The electric scooter market, like virtually every other industry, has experienced some dramatic ups and downs in 2020. In March, for example, as the coronavirus spread uncontained, The Verge reported that in dozens of cities around the world, share companies like Lime were “winding down or pausing” service. Nearly six months later, the situation looks completely different.
As lockdowns ended and those who could not work at home returned to the office, it became clear that old commuting solutions wouldn’t suffice. Public transit ridership fell by up to 90% in major cities like New York. Rideshare services stalled. Environmentalists warned about the extremely high costs of increasing car traffic if most commuters chose to drive solo.
And more people began to try micromobility vehicles like electric scooters and e-bikes, for the perfectly good reason that they allow for social distancing and don’t contribute to pollution or gridlock. Demand for better transit solutions finally broke through to the New York State legislature and governor, who signed into law provisions that allow shared and private e-scooters around the state, with local officials given leave to make their own rules.
Just as New York responded to the crisis, so too has the UK, a longtime holdout in the push to make e-scooters street legal. But the rollout in the UK is quite a bit different, making the answer to the question “are electric scooters legal in the UK?” a little complicated. The rollout in the UK is not a legalization so much as a year-long series of local trials that began on July 4. These trials will, companies and commuters hope, eventually lead to new laws around scooter use.
Restrictions on Shared Scooters
Before the rollout, the government “announced four transport zones where it wanted to trial transport tech,” Wired reports: “Portsmouth and Southampton, Derby and Nottingham, West of England Combined Authority (Bristol, Bath, the Northern Arc and Bristol Airport) and the West Midlands.”
In addition to these zones, “around 50 councils are reportedly interested in hosting trials, with Middlesbrough listed as one initial site.” Once a trial is approved, share companies like Bird and Lime, as well as European companies like Voi and Tier, can apply to operate their dockless scooters in the region.
Alistair Charlton reports on further restrictions at T3: “Scooters used in the rental trials must have insurance, which will be provided by the company or council operating the rental service. Secondly the new rules state that the e-scooter users must have a driving license ‘in some form,’” which means riders must be over 16 years old. Helmets are optional and scooters are limited to speeds of up to 15.5 mph (25 km/hr).

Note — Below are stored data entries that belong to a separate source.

Definition PushText_int (v : Z) : XMLPrinter -> XMLPrinter := PushText (ToStr_int v) false.
Definition PushText_unsigned (v : Z) : XMLPrinter -> XMLPrinter := PushText (ToStr_unsigned v) false.
Definition PushText_bool (v : bool) : XMLPrinter -> XMLPrinter := PushText (ToStr_bool v) false.

Inductive value := VString (s : list byte) | VInt (z : Z) | VUnsigned (z : Z) | VBool (b : bool).

Definition value_text (v : value) : list byte :=
  match v with VString s => s | VInt z => ToStr_int z | VUnsigned z => ToStr_unsigned z | VBool b => ToStr_bool b end.

(** The calls a program makes. *)
Inductive call :=
| CallOpen (name : list byte)
| CallAttribute (name : list byte) (v : value)
| CallText (v : value)
| CallCData (text : list byte)
| CallComment (comment : list byte)
| CallDeclaration (v : list byte)
| CallUnknown (v : list byte)
| CallClose.

Definition run_call (c : call) (pr : XMLPrinter) : result XMLPrinter :=
  match c with
  | CallOpen name => Ok (OpenElement name pr)
  | CallAttribute name (VString s) => PushAttribute name s pr
  | CallAttribute name (VInt z) => PushAttribute_int name z pr
  | CallAttribute name (VUnsigned z) => PushAttribute_unsigned name z pr
  | CallAttribute name (VBool b) => PushAttribute_bool name b pr
  | CallText (VString s) => Ok (PushText s false pr)
  | CallText (VInt z) => Ok (PushText_int z pr)
  | CallText (VUnsigned z) => Ok (PushText_unsigned z pr)
  | CallText (VBool b) => Ok (PushText_bool b pr)
  | CallCData s => Ok (PushText s true pr)
  | CallComment s => Ok (PushComment s pr)
  | CallDeclaration s => Ok (PushDeclaration s pr)
  | CallUnknown s => Ok (PushUnknown s pr)
  | CallClose => CloseElement pr
  end.

Fixpoint run_calls (cs : list call) (pr : XMLPrinter) : result XMLPrinter :=
  match cs with [] => Ok pr | c :: cs => pr ← run_call c pr; run_calls cs pr end.

(** A document: the header, then the calls. *)
Definition stream (compact bom dec : bool) (cs : list call) : result XMLPrinter :=
  run_calls cs (PushHeader bom dec (new_XMLPrinter compact)).

(** ** Which tree the calls say *)

(** An open element: its name, its attributes, and its siblings in front. *)
Record frame := Frame { fr_name : list byte; fr_attrs : list (list byte * list byte); fr_before : list xml }.

(** The open elements, the innermost first, and what it holds so far. *)
Definition building : Type := list frame * list xml.

Definition build_call (c : call) (b : building) : option building :=
  let '(fs, body) := b in
  match c, fs with
  | CallOpen name, _ => Some (Frame name [] body :: fs, [])
  | CallAttribute name v, f :: fs =>
      if bool_decide (length body = O) then Some (Frame (fr_name f) (fr_attrs f ++ [(name, value_text v)]) (fr_before f) :: fs, []) else None
  | CallAttribute _ _, [] => None
  | CallText v, _ => Some (fs, body ++ [Plain (value_text v)])
  | CallCData s, _ => Some (fs, body ++ [Cdata s])
  | CallComment s, _ => Some (fs, body ++ [Remark_ s])
  | CallDeclaration s, _ => Some (fs, body ++ [Decl s])
  | CallUnknown s, _ => Some (fs, body ++ [Unk s])
  | CallClose, f :: fs => Some (fs, fr_before f ++ [Elem (fr_name f) (fr_attrs f) body])
  | CallClose, [] => None
  end.

Fixpoint build_calls (cs : list call) (b : building) : option building :=
  match cs with [] => Some b | c :: cs => b ← build_call c b; build_calls cs b end.

Definition build (cs : list call) : option (list xml) :=
  match build_calls cs ([], []) with Some ([], xs) => Some xs | _ => None end.

(** ** The calls for a tree *)

Definition attr_calls (ats : list (list byte * list byte)) : list call :=
  (fun a => CallAttribute a.1 (VString a.2)) <$> ats.

Fixpoint calls_of (x : xml) : list call :=
  match x with
  | Elem n ats body => CallOpen n :: attr_calls ats ++ concat (map calls_of body) ++ [CallClose]
  | Plain s => [CallText (VString s)]
  | Cdata s => [CallCData s]
  | Remark_ s => [CallComment s]
  | Decl s => [CallDeclaration s]
  | Unk s => [CallUnknown s]
  end.

Definition calls_all (xs : list xml) : list call := concat (map calls_of xs).

Lemma calls_all_app xs ys : calls_all (xs ++ ys) = calls_all xs ++ calls_all ys.
Proof. unfold calls_all. by rewrite map_app, concat_app. Qed.

(** A call with its value as a string. *)
Definition norm (c : call) : call :=
  match c with
  | CallAttribute name v => CallAttribute name (VString (value_text v))
  | CallText v => CallText (VString (value_text v))
  | c => c
  end.

Fixpoint frame_calls (fs : list frame) : list call :=
  match fs with
  | [] => []
  | f :: fs => frame_calls fs ++ calls_all (fr_before f) ++ CallOpen (fr_name f) :: attr_calls (fr_attrs f)
  end.

Definition building_calls (b : building) : list call := frame_calls b.1 ++ calls_all b.2.

Lemma build_call_spec c b b' : build_call c b = Some b' -> building_calls b' = building_calls b ++ [norm c].
Proof.
  destruct b as [fs body]. unfold building_calls.
  destruct c as [name|name v|v|s|s|s|s|]; cbn [build_call fst snd norm]; try (intros [= <-]; cbn [fst snd]; by rewrite calls_all_app, app_assoc).
  - intros [= <-]. cbn [fst snd frame_calls fr_name fr_attrs fr_before attr_calls fmap list_fmap calls_all map concat]. by rewrite !app_nil_r, <- app_assoc.
  - destruct fs as [|f fs]; [done|]. case_bool_decide as Hb; [|done]. destruct body; [|done]. intros [= <-].
    cbn [fst snd frame_calls fr_name fr_attrs fr_before calls_all map concat]. unfold attr_calls. rewrite fmap_app. cbn [fmap list_fmap fst snd].
    rewrite !app_nil_r, <- !app_assoc. cbn [app]. by rewrite <- ?app_assoc.
  - destruct fs as [|f fs]; [done|]. intros [= <-]. cbn [fst snd frame_calls]. rewrite calls_all_app. unfold calls_all at 2. cbn [map concat calls_of].
    rewrite ?app_nil_r, <- ?app_assoc. cbn [app]. by rewrite <- ?app_assoc.
Qed.

Lemma build_calls_spec cs : forall b b', build_calls cs b = Some b' -> building_calls b' = building_calls b ++ (norm <$> cs).
Proof.
  induction cs as [|c cs IH]; intros b b'; cbn [build_calls fmap list_fmap].
  - intros [= <-]. by rewrite app_nil_r.
  - destruct (build_call c b) as [b1|] eqn:E; cbn [mbind option_bind]; [|done]. intros H.
    rewrite (IH _ _ H), (build_call_spec _ _ _ E), <- app_assoc. done.
Qed.
Lemma children_delete fuel : deletes_nodes fuel -> deletes_children fuel -> deletes_children (S fuel).
Proof.
  intros IHn IHc h K this l ss H Hl Hss Hnd Hf. cbn [delete_children].
  destruct (r_kids _ _ H this l Hl) as (Hfst & Hlst & _ & _). rewrite (load_fld _ _ _ _ Hfst). cbn [mbind result_bind].
  destruct Hss as [|c s l ss Hc Hss]; cbn [head concat] in *.
  { pose proof (alive_key _ _ _ _ H Hl) as Ha. rewrite store_put by done. cbn [mbind result_bind].
    rewrite (put_same h this Last None Hlst), store_put, (put_same h this First None Hfst) by done. exists h. split; [done|].
    assert (without K [] = K) as -> by (apply map_eq; intros b; rewrite lookup_without; by rewrite decide_False by apply not_elem_of_nil).
    rewrite insert_id by done. done. }
  rewrite (unlink_runs h K this [] l c H Hl). cbn [mbind result_bind].
  destruct (unlink_represents h K this [] l c H Hl) as [H1 Hroot]. cbn [app] in H1. set (h1 := unlinked h this c [] l) in *.
  apply NoDup_cons in Hnd as [Ht Hnd]. apply NoDup_app in Hnd as (Ns & Nd & Nss). apply not_elem_of_app in Ht as [Hts Htss].
  rewrite length_app in Hf. pose proof (below_length _ _ _ Hc) as Hlen.
  destruct (IHn h1 _ c s H1) as (h2 & E2 & H2 & P2); [|done..|lia|].
  { apply (below_same K); [done|]. intros x Hx. rewrite lookup_insert_ne; [done|by intros ->]. }
  rewrite E2. cbn [mbind result_bind].
  destruct (IHc h2 _ this l ss H2) as (h3 & E3 & H3 & P3); [| | |lia|].
  { rewrite lookup_without, decide_False, lookup_insert_eq by done. done. }
  { apply (below_all_same K); [done|]. intros x Hx. rewrite lookup_without, decide_False by (intros Hxs; by apply (Nd x)).
    rewrite lookup_insert_ne; [done|by intros ->]. }
  { by apply NoDup_cons. }
  exists h3. split; [done|]. split.
  - replace (<[this := []]> (without K (s ++ concat ss))) with
      (<[this := []]> (without (without (<[this := l]> K) s) (concat ss))); [done|].
    apply map_eq. intros b. destruct (decide (b = this)) as [->|Hb]; [by rewrite !lookup_insert_eq|].
    rewrite !lookup_insert_ne, !lookup_without, lookup_insert_ne by done. repeat case_decide; set_solver.
  - intros x [Hx1 Hx2]%not_elem_of_app. rewrite P3, P2 by done. subst h1.
    assert (Hxc : x <> c) by (intros ->; apply Hx1; destruct Hc; by left). rewrite fld_unlinked by by left.
    repeat case_decide; naive_solver.
Qed.

Lemma deletion fuel : deletes_nodes fuel /\ deletes_children fuel.
Proof.
  induction fuel as [|fuel [IH1 IH2]].
  - split; [|intros ? ? ? ? ? ? ? ? ? ?; lia]. intros h K a s _ Hb _ _ Hf. pose proof (below_length _ _ _ Hb). lia.
  - split; [by apply node_deletes|by apply children_delete].
Qed.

Where does this leave privately-owned scooters? Currently, riders can buy and ride their own scooters to their heart’s content, provided they also own their own roads, thanks to a law that dates back to 1835. Anyone caught driving their own scooter on public roads could receive a £300 fine and six points on their driver’s license. Scooters are classified as motor vehicles, or personal light electric vehicles (PLEVs), “a category that also includes cars and motorbikes, and requires licensing, tax, MOT, signaling ability, number plates and visible rear red lights,” Tech Radar notes.
The primary reason for allowing shared but not privately-owned scooters seems to be the difficulty of insuring the vehicles. While rental companies can easily secure coverage, individuals have a much harder time finding e-scooter insurance, which private companies do not yet offer. Oddly, however, commuters can buy and ride their own electric bicycles, which are classed like regular bikes and do not require a license or insurance, as long as they have pedals and motors rated no higher than 250W.
One hopes this situation will change once local authorities find ways to integrate electric scooters into their transportation schemes and traffic patterns as the trials scale up, and as commuters pressure the government to ease restrictions so that they can experience the benefits of owning and riding their own lightweight, high-performance electric scooters like the Unagi Model One.
Are electric scooters easy to ride?
It might be a little bit of a generalization, but for most people, electric scooters are very easy to ride. They’re lightweight, have a low center of gravity, and usually feature some form of suspension, making them comfortable and fun to ride.